> Task item: Lift out, unaltered, the lines of the material below between the line holding "split; [congruence|]. split; [congruence|]. split;" and the line holding "here: tab and", counting both.
---------- Material for this task ----------
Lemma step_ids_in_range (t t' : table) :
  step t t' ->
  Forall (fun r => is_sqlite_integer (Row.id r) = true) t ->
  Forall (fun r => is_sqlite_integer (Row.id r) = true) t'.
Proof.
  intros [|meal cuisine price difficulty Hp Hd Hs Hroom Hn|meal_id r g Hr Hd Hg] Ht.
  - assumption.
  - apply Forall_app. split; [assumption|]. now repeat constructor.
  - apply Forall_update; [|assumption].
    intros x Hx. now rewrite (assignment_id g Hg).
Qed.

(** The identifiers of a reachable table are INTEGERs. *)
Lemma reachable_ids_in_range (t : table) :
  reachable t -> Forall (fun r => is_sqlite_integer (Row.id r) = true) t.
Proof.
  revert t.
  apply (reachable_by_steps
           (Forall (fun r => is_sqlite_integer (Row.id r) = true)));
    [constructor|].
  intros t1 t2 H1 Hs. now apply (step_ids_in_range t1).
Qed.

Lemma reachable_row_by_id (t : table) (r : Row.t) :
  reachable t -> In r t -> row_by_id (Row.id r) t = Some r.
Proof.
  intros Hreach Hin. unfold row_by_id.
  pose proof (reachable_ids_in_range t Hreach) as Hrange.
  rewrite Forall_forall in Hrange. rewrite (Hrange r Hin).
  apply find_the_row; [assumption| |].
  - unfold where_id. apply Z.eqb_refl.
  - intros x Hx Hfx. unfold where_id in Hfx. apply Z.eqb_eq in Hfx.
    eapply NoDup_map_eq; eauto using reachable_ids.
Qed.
----------
---------- Material for this task ----------
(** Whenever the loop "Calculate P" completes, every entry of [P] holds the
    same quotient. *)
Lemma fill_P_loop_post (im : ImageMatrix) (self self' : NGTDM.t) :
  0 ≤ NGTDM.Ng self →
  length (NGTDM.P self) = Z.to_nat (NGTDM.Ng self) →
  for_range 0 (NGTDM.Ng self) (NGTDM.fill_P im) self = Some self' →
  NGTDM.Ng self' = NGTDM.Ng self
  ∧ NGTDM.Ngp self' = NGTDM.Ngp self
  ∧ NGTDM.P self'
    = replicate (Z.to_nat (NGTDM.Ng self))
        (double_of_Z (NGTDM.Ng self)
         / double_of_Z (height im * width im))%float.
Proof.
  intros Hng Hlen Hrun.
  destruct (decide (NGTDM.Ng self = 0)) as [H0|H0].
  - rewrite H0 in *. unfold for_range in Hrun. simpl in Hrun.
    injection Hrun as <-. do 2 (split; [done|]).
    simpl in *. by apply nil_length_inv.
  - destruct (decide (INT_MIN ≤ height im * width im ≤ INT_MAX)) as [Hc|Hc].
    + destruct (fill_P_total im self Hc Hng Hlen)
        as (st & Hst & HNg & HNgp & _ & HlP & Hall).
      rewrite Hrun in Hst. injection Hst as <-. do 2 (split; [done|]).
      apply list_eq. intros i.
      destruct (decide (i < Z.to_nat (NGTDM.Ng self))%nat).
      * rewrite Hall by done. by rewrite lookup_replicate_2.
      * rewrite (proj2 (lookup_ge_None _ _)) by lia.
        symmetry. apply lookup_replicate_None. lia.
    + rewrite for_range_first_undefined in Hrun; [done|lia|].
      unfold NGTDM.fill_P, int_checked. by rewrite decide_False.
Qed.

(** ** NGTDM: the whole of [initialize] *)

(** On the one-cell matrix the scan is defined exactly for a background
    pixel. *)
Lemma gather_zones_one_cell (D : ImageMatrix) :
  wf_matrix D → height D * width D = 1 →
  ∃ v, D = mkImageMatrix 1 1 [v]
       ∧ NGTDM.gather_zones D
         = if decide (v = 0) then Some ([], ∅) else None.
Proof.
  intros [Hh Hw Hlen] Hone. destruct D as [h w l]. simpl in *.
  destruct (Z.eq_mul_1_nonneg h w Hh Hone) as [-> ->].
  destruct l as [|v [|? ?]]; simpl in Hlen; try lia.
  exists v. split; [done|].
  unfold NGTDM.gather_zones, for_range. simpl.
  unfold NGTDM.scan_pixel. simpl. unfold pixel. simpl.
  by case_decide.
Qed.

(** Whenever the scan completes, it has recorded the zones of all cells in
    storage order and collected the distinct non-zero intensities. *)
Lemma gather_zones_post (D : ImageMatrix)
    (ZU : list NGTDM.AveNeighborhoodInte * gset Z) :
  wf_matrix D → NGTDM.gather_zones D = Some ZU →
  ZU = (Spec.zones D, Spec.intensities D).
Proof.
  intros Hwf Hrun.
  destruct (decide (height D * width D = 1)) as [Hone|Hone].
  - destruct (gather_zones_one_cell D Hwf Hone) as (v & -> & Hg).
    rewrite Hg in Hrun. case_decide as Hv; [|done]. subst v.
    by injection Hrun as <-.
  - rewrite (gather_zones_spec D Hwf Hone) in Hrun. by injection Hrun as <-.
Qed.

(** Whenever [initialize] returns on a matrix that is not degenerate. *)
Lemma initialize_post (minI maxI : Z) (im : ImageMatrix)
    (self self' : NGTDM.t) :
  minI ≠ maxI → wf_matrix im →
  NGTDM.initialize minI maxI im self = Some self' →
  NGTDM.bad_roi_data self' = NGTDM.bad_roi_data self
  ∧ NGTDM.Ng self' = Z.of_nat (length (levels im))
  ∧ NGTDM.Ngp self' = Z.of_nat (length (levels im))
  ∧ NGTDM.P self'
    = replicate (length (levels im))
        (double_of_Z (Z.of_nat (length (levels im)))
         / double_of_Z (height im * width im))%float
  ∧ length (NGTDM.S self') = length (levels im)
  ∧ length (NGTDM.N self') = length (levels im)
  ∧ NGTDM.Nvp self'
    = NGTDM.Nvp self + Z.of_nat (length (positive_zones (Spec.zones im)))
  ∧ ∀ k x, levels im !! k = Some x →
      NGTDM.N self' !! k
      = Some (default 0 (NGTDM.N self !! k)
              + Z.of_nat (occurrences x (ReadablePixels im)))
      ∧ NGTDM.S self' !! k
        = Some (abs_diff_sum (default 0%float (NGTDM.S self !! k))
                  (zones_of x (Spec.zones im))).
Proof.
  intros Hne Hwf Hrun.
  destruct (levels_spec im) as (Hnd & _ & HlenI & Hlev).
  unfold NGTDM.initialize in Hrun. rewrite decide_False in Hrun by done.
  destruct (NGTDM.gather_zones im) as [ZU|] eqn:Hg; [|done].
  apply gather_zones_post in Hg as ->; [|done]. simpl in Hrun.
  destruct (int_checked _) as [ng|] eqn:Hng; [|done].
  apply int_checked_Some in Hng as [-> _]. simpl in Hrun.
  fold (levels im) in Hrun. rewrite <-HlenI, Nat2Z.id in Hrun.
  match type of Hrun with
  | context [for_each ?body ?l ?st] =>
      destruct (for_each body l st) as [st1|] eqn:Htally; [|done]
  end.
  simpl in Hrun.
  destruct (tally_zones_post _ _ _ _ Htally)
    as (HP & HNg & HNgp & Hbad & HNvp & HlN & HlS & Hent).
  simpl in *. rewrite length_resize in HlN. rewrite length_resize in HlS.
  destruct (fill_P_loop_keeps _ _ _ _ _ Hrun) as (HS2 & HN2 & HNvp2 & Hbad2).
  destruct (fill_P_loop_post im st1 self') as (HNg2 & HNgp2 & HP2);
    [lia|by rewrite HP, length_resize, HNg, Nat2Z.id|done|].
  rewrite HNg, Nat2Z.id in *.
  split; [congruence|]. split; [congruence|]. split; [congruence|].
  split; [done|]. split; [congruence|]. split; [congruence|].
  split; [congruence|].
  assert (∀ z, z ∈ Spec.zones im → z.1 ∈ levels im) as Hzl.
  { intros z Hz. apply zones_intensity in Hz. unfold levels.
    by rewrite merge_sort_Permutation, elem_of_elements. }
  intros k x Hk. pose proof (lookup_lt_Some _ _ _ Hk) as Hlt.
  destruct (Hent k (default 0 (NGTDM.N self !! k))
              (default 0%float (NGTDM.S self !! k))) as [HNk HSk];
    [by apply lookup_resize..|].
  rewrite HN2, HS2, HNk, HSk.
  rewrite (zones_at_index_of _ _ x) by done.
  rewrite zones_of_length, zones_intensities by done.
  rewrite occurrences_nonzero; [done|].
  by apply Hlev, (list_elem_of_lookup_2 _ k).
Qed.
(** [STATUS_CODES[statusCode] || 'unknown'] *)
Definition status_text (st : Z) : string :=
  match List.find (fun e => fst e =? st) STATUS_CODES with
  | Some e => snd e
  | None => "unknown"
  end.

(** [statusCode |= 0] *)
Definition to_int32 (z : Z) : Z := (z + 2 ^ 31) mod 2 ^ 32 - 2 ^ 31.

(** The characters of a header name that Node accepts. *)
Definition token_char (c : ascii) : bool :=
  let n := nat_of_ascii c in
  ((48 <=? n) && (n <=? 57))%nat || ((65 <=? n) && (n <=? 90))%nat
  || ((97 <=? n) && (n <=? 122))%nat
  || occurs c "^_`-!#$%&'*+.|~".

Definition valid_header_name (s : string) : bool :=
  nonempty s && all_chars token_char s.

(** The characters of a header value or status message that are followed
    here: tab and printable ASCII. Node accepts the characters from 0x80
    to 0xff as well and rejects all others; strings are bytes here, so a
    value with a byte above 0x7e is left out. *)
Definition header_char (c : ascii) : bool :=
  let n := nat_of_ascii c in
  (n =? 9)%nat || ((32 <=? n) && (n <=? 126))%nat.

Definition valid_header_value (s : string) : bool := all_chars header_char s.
----------
> Written reply:
  split; [congruence|]. split; [congruence|]. split; [congruence|].
  split; [done|]. split; [congruence|]. split; [congruence|].
  split; [congruence|].
  assert (∀ z, z ∈ Spec.zones im → z.1 ∈ levels im) as Hzl.
  { intros z Hz. apply zones_intensity in Hz. unfold levels.
    by rewrite merge_sort_Permutation, elem_of_elements. }
  intros k x Hk. pose proof (lookup_lt_Some _ _ _ Hk) as Hlt.
  destruct (Hent k (default 0 (NGTDM.N self !! k))
              (default 0%float (NGTDM.S self !! k))) as [HNk HSk];
    [by apply lookup_resize..|].
  rewrite HN2, HS2, HNk, HSk.
  rewrite (zones_at_index_of _ _ x) by done.
  rewrite zones_of_length, zones_intensities by done.
  rewrite occurrences_nonzero; [done|].
  by apply Hlev, (list_elem_of_lookup_2 _ k).
Qed.
(** [STATUS_CODES[statusCode] || 'unknown'] *)
Definition status_text (st : Z) : string :=
  match List.find (fun e => fst e =? st) STATUS_CODES with
  | Some e => snd e
  | None => "unknown"
  end.

(** [statusCode |= 0] *)
Definition to_int32 (z : Z) : Z := (z + 2 ^ 31) mod 2 ^ 32 - 2 ^ 31.

(** The characters of a header name that Node accepts. *)
Definition token_char (c : ascii) : bool :=
  let n := nat_of_ascii c in
  ((48 <=? n) && (n <=? 57))%nat || ((65 <=? n) && (n <=? 90))%nat
  || ((97 <=? n) && (n <=? 122))%nat
  || occurs c "^_`-!#$%&'*+.|~".

Definition valid_header_name (s : string) : bool :=
  nonempty s && all_chars token_char s.

(** The characters of a header value or status message that are followed
    here: tab and printable ASCII. Node accepts the characters from 0x80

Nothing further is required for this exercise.